I followed your nice approach so i concluded first equation. But I still cannot understand your second answer so I cannot make it for second equation. Can you explain second inequality more precisely? Thanks @uncookedfalcon –  wowhapjs Jun 11 '12 at 16:11
    
oh not really an answer, all I was saying was that to talk about $\lim_{p \rightarrow 0} \| f \|_p$, you need that $f$'s in every $p$ smaller than $p_0$, and that's true because $$\int |f|^p = \int_{|f| < 1} |f|^p + \int_{|f| \geqslant 1} |f|^p $$$$ \leqslant \int_{|f| < 1} 1 + \int_{|f| \geqslant 1} |f|^p \leqslant 1 + \int_{|f| \geqslant 1} |f|^{p_0} < \infty$$ –  uncookedfalcon Jun 11 '12 at 19:13
    
Oh thanks again for your kind explain @uncookedfalcon. –  wowhapjs Jun 11 '12 at 22:47

2 Answers 2

up vote 2 down vote accepted

For the second equation: first assume that $f$ does not vanish on a set of positive measure.
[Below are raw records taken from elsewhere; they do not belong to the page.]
(** [Parse] on bytes received from the tunnel, with the buffer size the handler passes
    ([len(pkt)]), never panics: it returns an error exactly when the header is incomplete or the
    announced payload is longer than what was received. *)
Lemma Parse_no_panic raw :
  exists r, Parse raw (Z.of_nat (length raw)) = Ret r /\
    (r = inl RawTooShort <-> (length raw < 24)%nat) /\
    (r = inl InvalidPayloadLength <->
       (24 <= length raw)%nat /\ Z.of_nat (length raw) < 24 + be (sub raw 17 2)).
Proof.
  unfold Parse, HeaderSize. destruct (Z.ltb_spec (Z.of_nat (length raw)) 24).
  { eexists. split; [done|]. split; split; try done; intros; lia || done. }
  unfold NewPacket. rewrite (proj2 (Z.ltb_ge _ 0)) by lia. cbn [go_bind].
  rewrite copy_at_ok by (psimpl; rewrite ?length_replicate; lia). cbn [go_bind].
  set (buf := splice _ _ _).
  assert (Hbuf : buf = raw).
  { unfold buf, splice. psimpl. rewrite take_0, drop_ge by (rewrite length_replicate; lia).
    apply app_nil_r. }
  rewrite Hbuf. set (p := header_of _ _ _ _).
  assert (Hpl : PayloadLen p = be (sub raw 17 2)).
  { unfold p, header_of. psimpl. unfold sub. rewrite !take_drop_commute, take_take.
    do 3 f_equal. }
  rewrite Hpl. destruct (Z.ltb_spec (Z.of_nat (length raw)) (24 + be (sub raw 17 2))).
  - eexists. split; [done|]. split; split; try done; intros; lia.
  - eexists. split; [done|].
    split; split; try done; intros; lia.
Qed.

(** A forwarding node changes one byte: [AdvanceRawHop] keeps the length and every byte but the
    hop position, which it increases by one while it is below the last hop. *)
Theorem AdvanceRawHop_spec pkt h :
  ParseHeader pkt = inr h ->
  length (AdvanceRawHop pkt) = length pkt /\ drop 1 (AdvanceRawHop pkt) = drop 1 pkt /\
  (forall h', ParseHeader (AdvanceRawHop pkt) = inr h' ->
     HopPos h' = (if HopPos h <? MaxHops - 1 then HopPos h + 1 else HopPos h) /\
     HopIP h' = HopIP h /\ PayloadLen h' = PayloadLen h /\ Port h' = Port h /\
     Protocol h' = Protocol h).
Proof.
  unfold ParseHeader. destruct (Z.ltb_spec (Z.of_nat (length pkt)) HeaderSize) as [|Hlen]; [done|].
  intros [= <-]. destruct pkt as [|b0 rest]; [unfold HeaderSize in Hlen; simpl in Hlen; lia|].
  unfold AdvanceRawHop. rewrite (proj2 (Z.leb_le _ _)) by lia. cbn [andb].
  assert (HP : forall b, HopPos (header_of (take 24 (b :: rest)) (take 24 (b :: rest)) 0 0) = b) by done.
  rewrite HP.
  destruct (b0 <? MaxHops - 1); (split; [done|]); (split; [done|]); intros h';
    (destruct (Z.ltb_spec (Z.of_nat (length ((b0 + 1) :: rest))) HeaderSize); [done|]) ||
    (destruct (Z.ltb_spec (Z.of_nat (length (b0 :: rest))) HeaderSize); [done|]);
    intros [= <-]; by rewrite ?HP.
Qed.

(** A sub-packet whose announced length runs past the end of the payload is not rejected: the
    parser returns it with the missing bytes zero. *)
Theorem Parse_pads_truncated_sub uid n data fuel :
  fits 32 uid -> fits 16 (Z.of_nat n) -> (0 < length data < n)%nat ->
  parse_subs (S fuel) (put_u32 uid ++ put_u16 (Z.of_nat n) ++ data) =
    [mkSub uid (data ++ replicate (n - length data) 0)].
Proof.
  intros Hu Hn Hlt. cbn [parse_subs].
  rewrite (proj2 (Nat.ltb_ge _ _)) by (rewrite !length_app; simpl; lia).
  rewrite (drop_app_length' (put_u32 uid) _ 4 eq_refl), (take_app_length' (put_u32 uid) _ 4 eq_refl).
  rewrite (proj2 (Nat.ltb_ge _ _)) by (rewrite !length_app; simpl; lia).
  rewrite (drop_app_length' (put_u16 _) _ 2 eq_refl), (take_app_length' (put_u16 _) _ 2 eq_refl).
  rewrite (proj2 (Nat.eqb_neq _ _)) by lia.
  rewrite be_put_u32, be_put_u16, !wrap_id, Nat2Z.id by done.
  rewrite take_ge, drop_ge by lia. by destruct fuel.
Qed.

(** Width of the length fields: a message of [n] bytes put alone in a buffer sized for it (as the
    direct-send path does) is accepted, but [TotalBytes], which decides how much is sent, is
    [24 + (6 + n) mod 2^16]: from 65530 bytes on the packet that is sent is shorter than what was
    written. *)
Theorem append_length_wraps uid data :
  exists p p', NewPacket (HeaderSize + 4 + 2 + Z.of_nat (length data)) = Ret p /\
    AppendUserPacket p uid data = Ret (p', true) /\
    Wp p' = HeaderSize + 6 + Z.of_nat (length data) /\
    TotalBytes p' = HeaderSize + (6 + Z.of_nat (length data)) mod 2 ^ 16.
Proof.
  unfold NewPacket, HeaderSize. rewrite (proj2 (Z.ltb_ge _ _)) by lia. do 2 eexists.
  split; [done|]. unfold AppendUserPacket, HeaderSize. psimpl.
  rewrite (proj2 (Z.ltb_ge _ _)) by lia.
  rewrite put_at_ok by lens. cbn [go_bind].
  rewrite put_at_ok by lens. cbn [go_bind].
  rewrite copy_at_ok by lens. cbn [go_bind].
  split; [done|]. unfold TotalBytes, HeaderSize, wrap. psimpl. split; [lia|]. do 2 f_equal. lia.
Qed.

(** ** Concrete instances *)

Definition sample_packet : Packet :=
  SetHopPos (SetProtocol (SetPort (SetHopIP
    (mkPacket (replicate 64 0) 64 0 [0;0;0;0] 0 0 0 HeaderSize) 0 [10; 0; 0; 1]) 8080) "tcp") 1.

Definition sample_subs : list SubPacket := [mkSub 7 [104; 105; 10]; mkSub 8 [111; 107; 10]].

Lemma sample_Rep : Rep sample_packet [].
Proof.
  destruct (NewPacket_Rep 64) as (p & Hp & HR & _ & _); [lia|]. injection Hp as Hp.
  apply Rep_SetHopPos, Rep_SetProtocol, Rep_SetPort; [|unfold fits; lia].
  apply Rep_SetHopIP; [by rewrite <- Hp in HR|]. repeat constructor; lia.
Qed.

Lemma sample_valid : Forall valid_sub sample_subs.
Proof. repeat constructor; simpl; lia. Qed.

Lemma packet_roundtrip_witness :
  Rep sample_packet [] /\ exists p1 p2 q,
    append_all sample_packet sample_subs = Ret (p1, true) /\ SerializeHead p1 = Ret p2 /\
    TotalBytes p2 = HeaderSize + payload_size sample_subs /\
    Parse (take (Z.to_nat (TotalBytes p2)) (Buf p2)) (TotalBytes p2) = Ret (inr (q, sample_subs)) /\
    same_header sample_packet q.
Proof.
  split; [apply sample_Rep|].
  apply packet_roundtrip; [apply sample_Rep|apply sample_valid|done|vm_compute; done].
Defined.

Lemma append_refines_snoc_witness :
  exists p', AppendUserPacket sample_packet 7 [104; 105; 10] = Ret (p', true) /\ Rep p' ([] ++ [mkSub 7 [104; 105; 10]]) /\ PayloadLen p' = 9.
Proof.
  pose proof (append_refines_snoc sample_packet (mkSub 7 [104; 105; 10]) ltac:(vm_compute; done) ltac:(vm_compute; done)) as H.
  rewrite decide_True in H by (vm_compute; done). destruct H as (p' & Ha & _ & _ & _ & _ & _ & HR).
  destruct (HR [] sample_Rep ltac:(vm_compute; split; done)) as [HR' Hp]. exists p'. split; [exact Ha|]. split; [exact HR'|exact Hp].
Defined.

Lemma AdvanceRawHop_spec_witness :
  let pkt := 1 :: replicate 23 0 in
  exists h, ParseHeader pkt = inr h /\ drop 1 (AdvanceRawHop pkt) = drop 1 pkt /\
    forall h', ParseHeader (AdvanceRawHop pkt) = inr h' -> HopPos h' = 2.
Proof.
  eexists. split; [reflexivity|].
  destruct (AdvanceRawHop_spec (1 :: replicate 23 0) _ eq_refl) as (_ & Hd & Hh).
  split; [exact Hd|]. intros h' E. destruct (Hh h' E) as [-> _]. reflexivity.
Defined.

Lemma Parse_pads_truncated_sub_witness :
  parse_subs 9 (put_u32 7 ++ put_u16 5 ++ [1; 2]) = [mkSub 7 [1; 2; 0; 0; 0]].
Proof.
  exact (Parse_pads_truncated_sub 7 5 [1; 2] 8 ltac:(vm_compute; split; done)
           ltac:(vm_compute; split; done) ltac:(simpl; lia)).
Defined.

End TunnelPacket.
We have

$$\log\|f\|_p = \frac{1}{p} \log(\int_X |f|^p d\mu) .$$

We apply L'hopital's rule to take the limit as $p\rightarrow 0$. Since $|f|^p \log |f|$ is bounded by either a constant or $|f|^{p_0}$ for small $p$, we can differentiate under the integral sign to get

$$\frac{d}{dp} \log(\int_X |f|^p d\mu) = \frac{\int_X \log |f| * |f|^p d\mu}{\int_X |f|^p d\mu}.$$

Of course the derivative of the denominator $p$ is just 1. Therefore

$$\lim_{p\rightarrow 0} \log\|f\|_p = \lim_{p\rightarrow 0}\frac{\int_X \log |f| * |f|^p d\mu}{\int_X |f|^p d\mu} = \frac{\int_X \log |f| d\mu}{\int_X 1 d\mu} = \int_X \log |f| d\mu ,$$

by dominated convergence. It follows that

$$\lim_{p\rightarrow 0} \|f\|_p = e^{\int_X \log |f| d\mu } .$$

If $f = 0$ on a set $E$ of positive measure, then by H\'older's inequality (with $p_0^* = p_0/(1-p_0)$),

$$\int_X |f|^p d\mu = \int_X \chi_{E^c} |f|^p d\mu \leq \||f|^p\|_{p_0} \|\chi_{E^c}\|_{p_0^*} = (\int_X |f|^{p p_0})^{1/p_0} \mu(E^c)^{1/p_0^*}.$$

Thus,

$$\|f\|_p \leq \|f\|_{p p_0} \mu(E^c)^{1/pp_0^*}.$$

The first term here is bounded for small $p$ and the second tends to 0 as $p\rightarrow 0$ since $\mu(E^c) < 1$. Thus $\|f\|_p \rightarrow 0$, which equals $e^{\int_X \log |f| d\mu}$ if we interpret $e^{-\infty}$ as 0.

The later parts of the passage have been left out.